== PROBLEM TO SOLVE ==
All the data must be output exactly as given.

-------- ENTRIES SUPPLIED

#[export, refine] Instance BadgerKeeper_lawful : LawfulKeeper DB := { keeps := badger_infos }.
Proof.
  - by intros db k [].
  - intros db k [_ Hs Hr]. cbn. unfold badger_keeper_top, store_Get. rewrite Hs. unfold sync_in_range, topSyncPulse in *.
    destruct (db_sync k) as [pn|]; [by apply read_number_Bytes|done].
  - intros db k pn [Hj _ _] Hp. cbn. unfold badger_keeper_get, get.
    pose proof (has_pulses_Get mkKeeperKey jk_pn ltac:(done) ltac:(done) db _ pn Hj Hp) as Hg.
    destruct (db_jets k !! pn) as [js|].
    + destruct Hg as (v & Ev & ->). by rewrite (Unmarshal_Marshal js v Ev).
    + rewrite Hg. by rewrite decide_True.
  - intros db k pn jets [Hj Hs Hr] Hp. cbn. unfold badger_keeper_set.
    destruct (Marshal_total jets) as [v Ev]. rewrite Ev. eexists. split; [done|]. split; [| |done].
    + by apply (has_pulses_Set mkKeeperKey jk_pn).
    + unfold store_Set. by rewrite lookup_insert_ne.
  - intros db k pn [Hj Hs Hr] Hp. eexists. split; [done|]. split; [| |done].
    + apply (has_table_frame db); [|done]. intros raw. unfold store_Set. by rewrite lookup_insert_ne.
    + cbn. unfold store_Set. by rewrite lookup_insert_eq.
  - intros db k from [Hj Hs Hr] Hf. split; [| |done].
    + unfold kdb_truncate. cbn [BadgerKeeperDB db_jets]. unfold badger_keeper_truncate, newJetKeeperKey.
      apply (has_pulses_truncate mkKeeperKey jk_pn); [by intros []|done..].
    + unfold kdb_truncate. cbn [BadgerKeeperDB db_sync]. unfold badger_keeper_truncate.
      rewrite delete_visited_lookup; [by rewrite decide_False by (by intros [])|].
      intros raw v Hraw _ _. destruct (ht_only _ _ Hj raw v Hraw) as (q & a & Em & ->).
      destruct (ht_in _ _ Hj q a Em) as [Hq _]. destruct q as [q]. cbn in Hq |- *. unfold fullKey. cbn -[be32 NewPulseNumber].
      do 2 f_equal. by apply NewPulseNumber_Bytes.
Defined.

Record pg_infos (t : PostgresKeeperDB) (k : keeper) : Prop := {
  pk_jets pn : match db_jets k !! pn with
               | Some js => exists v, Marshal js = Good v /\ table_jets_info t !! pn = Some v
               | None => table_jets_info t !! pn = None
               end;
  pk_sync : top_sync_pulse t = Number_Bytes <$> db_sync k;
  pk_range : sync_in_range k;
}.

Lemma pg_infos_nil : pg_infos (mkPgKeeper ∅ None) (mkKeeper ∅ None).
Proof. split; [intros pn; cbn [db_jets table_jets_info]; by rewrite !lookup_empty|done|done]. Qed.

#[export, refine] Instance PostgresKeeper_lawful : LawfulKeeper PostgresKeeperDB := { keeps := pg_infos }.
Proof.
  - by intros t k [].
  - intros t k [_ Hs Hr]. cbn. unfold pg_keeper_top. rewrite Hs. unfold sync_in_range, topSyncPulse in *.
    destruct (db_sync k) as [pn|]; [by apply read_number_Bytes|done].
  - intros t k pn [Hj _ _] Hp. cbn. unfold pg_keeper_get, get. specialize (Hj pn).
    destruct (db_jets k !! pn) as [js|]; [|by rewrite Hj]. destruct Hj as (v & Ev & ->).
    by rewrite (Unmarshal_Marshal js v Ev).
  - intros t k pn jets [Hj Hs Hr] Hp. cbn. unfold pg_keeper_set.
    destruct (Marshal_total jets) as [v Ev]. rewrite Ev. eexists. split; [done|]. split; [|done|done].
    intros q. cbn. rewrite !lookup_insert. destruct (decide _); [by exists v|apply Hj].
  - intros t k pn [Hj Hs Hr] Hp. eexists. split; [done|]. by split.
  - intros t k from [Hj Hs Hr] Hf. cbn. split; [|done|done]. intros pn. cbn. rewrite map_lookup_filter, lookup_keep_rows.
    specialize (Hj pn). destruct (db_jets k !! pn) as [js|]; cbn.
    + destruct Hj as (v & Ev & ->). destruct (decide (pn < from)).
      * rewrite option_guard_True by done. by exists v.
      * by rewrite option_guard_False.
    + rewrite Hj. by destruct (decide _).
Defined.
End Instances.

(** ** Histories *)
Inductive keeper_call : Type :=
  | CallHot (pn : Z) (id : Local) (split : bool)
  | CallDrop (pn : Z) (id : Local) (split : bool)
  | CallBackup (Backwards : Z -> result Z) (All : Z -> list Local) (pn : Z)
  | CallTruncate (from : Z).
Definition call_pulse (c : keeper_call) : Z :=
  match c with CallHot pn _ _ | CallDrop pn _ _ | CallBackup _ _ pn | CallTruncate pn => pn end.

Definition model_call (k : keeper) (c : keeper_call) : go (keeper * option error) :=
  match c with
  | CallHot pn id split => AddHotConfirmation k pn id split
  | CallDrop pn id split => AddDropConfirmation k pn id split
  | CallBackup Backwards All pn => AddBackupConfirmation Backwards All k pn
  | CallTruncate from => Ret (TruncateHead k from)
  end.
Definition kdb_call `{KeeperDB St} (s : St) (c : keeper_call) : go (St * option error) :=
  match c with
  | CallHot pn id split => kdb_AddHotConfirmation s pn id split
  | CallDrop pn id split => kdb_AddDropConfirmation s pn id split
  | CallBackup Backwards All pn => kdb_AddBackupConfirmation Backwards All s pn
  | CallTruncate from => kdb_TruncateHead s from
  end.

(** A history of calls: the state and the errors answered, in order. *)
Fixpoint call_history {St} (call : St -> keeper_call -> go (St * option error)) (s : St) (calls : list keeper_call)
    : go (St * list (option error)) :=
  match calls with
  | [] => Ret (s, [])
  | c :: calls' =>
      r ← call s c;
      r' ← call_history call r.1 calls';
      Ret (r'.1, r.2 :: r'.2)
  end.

----------------

== SOLVED EXERCISE ==
#[export, refine] Instance BadgerKeeper_lawful : LawfulKeeper DB := { keeps := badger_infos }.
Proof.
  - by intros db k [].
  - intros db k [_ Hs Hr]. cbn. unfold badger_keeper_top, store_Get. rewrite Hs. unfold sync_in_range, topSyncPulse in *.
    destruct (db_sync k) as [pn|]; [by apply read_number_Bytes|done].
  - intros db k pn [Hj _ _] Hp. cbn. unfold badger_keeper_get, get.
    pose proof (has_pulses_Get mkKeeperKey jk_pn ltac:(done) ltac:(done) db _ pn Hj Hp) as Hg.
    destruct (db_jets k !! pn) as [js|].
    + destruct Hg as (v & Ev & ->). by rewrite (Unmarshal_Marshal js v Ev).
    + rewrite Hg. by rewrite decide_True.
  - intros db k pn jets [Hj Hs Hr] Hp. cbn. unfold badger_keeper_set.
    destruct (Marshal_total jets) as [v Ev]. rewrite Ev. eexists. split; [done|]. split; [| |done].
    + by apply (has_pulses_Set mkKeeperKey jk_pn).
    + unfold store_Set. by rewrite lookup_insert_ne.
  - intros db k pn [Hj Hs Hr] Hp. eexists. split; [done|]. split; [| |done].
    + apply (has_table_frame db); [|done]. intros raw. unfold store_Set. by rewrite lookup_insert_ne.
    + cbn. unfold store_Set. by rewrite lookup_insert_eq.
  - intros db k from [Hj Hs Hr] Hf. split; [| |done].
    + unfold kdb_truncate. cbn [BadgerKeeperDB db_jets]. unfold badger_keeper_truncate, newJetKeeperKey.
      apply (has_pulses_truncate mkKeeperKey jk_pn); [by intros []|done..].
    + unfold kdb_truncate. cbn [BadgerKeeperDB db_sync]. unfold badger_keeper_truncate.
      rewrite delete_visited_lookup; [by rewrite decide_False by (by intros [])|].
      intros raw v Hraw _ _. destruct (ht_only _ _ Hj raw v Hraw) as (q & a & Em & ->).
      destruct (ht_in _ _ Hj q a Em) as [Hq _]. destruct q as [q]. cbn in Hq |- *. unfold fullKey. cbn -[be32 NewPulseNumber].
      do 2 f_equal. by apply NewPulseNumber_Bytes.
Defined.

Record pg_infos (t : PostgresKeeperDB) (k : keeper) : Prop := {
  pk_jets pn : match db_jets k !! pn with
               | Some js => exists v, Marshal js = Good v /\ table_jets_info t !! pn = Some v
               | None => table_jets_info t !! pn = None
               end;
  pk_sync : top_sync_pulse t = Number_Bytes <$> db_sync k;
  pk_range : sync_in_range k;
}.

Lemma pg_infos_nil : pg_infos (mkPgKeeper ∅ None) (mkKeeper ∅ None).
Proof. split; [intros pn; cbn [db_jets table_jets_info]; by rewrite !lookup_empty|done|done]. Qed.

#[export, refine] Instance PostgresKeeper_lawful : LawfulKeeper PostgresKeeperDB := { keeps := pg_infos }.
Proof.
  - by intros t k [].
  - intros t k [_ Hs Hr]. cbn. unfold pg_keeper_top. rewrite Hs. unfold sync_in_range, topSyncPulse in *.
    destruct (db_sync k) as [pn|]; [by apply read_number_Bytes|done].
  - intros t k pn [Hj _ _] Hp. cbn. unfold pg_keeper_get, get. specialize (Hj pn).
    destruct (db_jets k !! pn) as [js|]; [|by rewrite Hj]. destruct Hj as (v & Ev & ->).
    by rewrite (Unmarshal_Marshal js v Ev).
  - intros t k pn jets [Hj Hs Hr] Hp. cbn. unfold pg_keeper_set.
    destruct (Marshal_total jets) as [v Ev]. rewrite Ev. eexists. split; [done|]. split; [|done|done].
    intros q. cbn. rewrite !lookup_insert. destruct (decide _); [by exists v|apply Hj].
  - intros t k pn [Hj Hs Hr] Hp. eexists. split; [done|]. by split.
  - intros t k from [Hj Hs Hr] Hf. cbn. split; [|done|done]. intros pn. cbn. rewrite map_lookup_filter, lookup_keep_rows.
    specialize (Hj pn). destruct (db_jets k !! pn) as [js|]; cbn.
    + destruct Hj as (v & Ev & ->). destruct (decide (pn < from)).
      * rewrite option_guard_True by done. by exists v.
      * by rewrite option_guard_False.
    + rewrite Hj. by destruct (decide _).
Defined.
End Instances.

(** ** Histories *)
Inductive keeper_call : Type :=
  | CallHot (pn : Z) (id : Local) (split : bool)
  | CallDrop (pn : Z) (id : Local) (split : bool)
  | CallBackup (Backwards : Z -> result Z) (All : Z -> list Local) (pn : Z)
  | CallTruncate (from : Z).
Definition call_pulse (c : keeper_call) : Z :=
  match c with CallHot pn _ _ | CallDrop pn _ _ | CallBackup _ _ pn | CallTruncate pn => pn end.

Definition model_call (k : keeper) (c : keeper_call) : go (keeper * option error) :=
  match c with
  | CallHot pn id split => AddHotConfirmation k pn id split
  | CallDrop pn id split => AddDropConfirmation k pn id split
  | CallBackup Backwards All pn => AddBackupConfirmation Backwards All k pn
  | CallTruncate from => Ret (TruncateHead k from)
  end.
Definition kdb_call `{KeeperDB St} (s : St) (c : keeper_call) : go (St * option error) :=
  match c with
  | CallHot pn id split => kdb_AddHotConfirmation s pn id split
  | CallDrop pn id split => kdb_AddDropConfirmation s pn id split
  | CallBackup Backwards All pn => kdb_AddBackupConfirmation Backwards All s pn
  | CallTruncate from => kdb_TruncateHead s from
  end.

(** A history of calls: the state and the errors answered, in order. *)
Fixpoint call_history {St} (call : St -> keeper_call -> go (St * option error)) (s : St) (calls : list keeper_call)
    : go (St * list (option error)) :=
  match calls with
  | [] => Ret (s, [])
  | c :: calls' =>
      r ← call s c;
      r' ← call_history call r.1 calls';
      Ret (r'.1, r.2 :: r'.2)
  end.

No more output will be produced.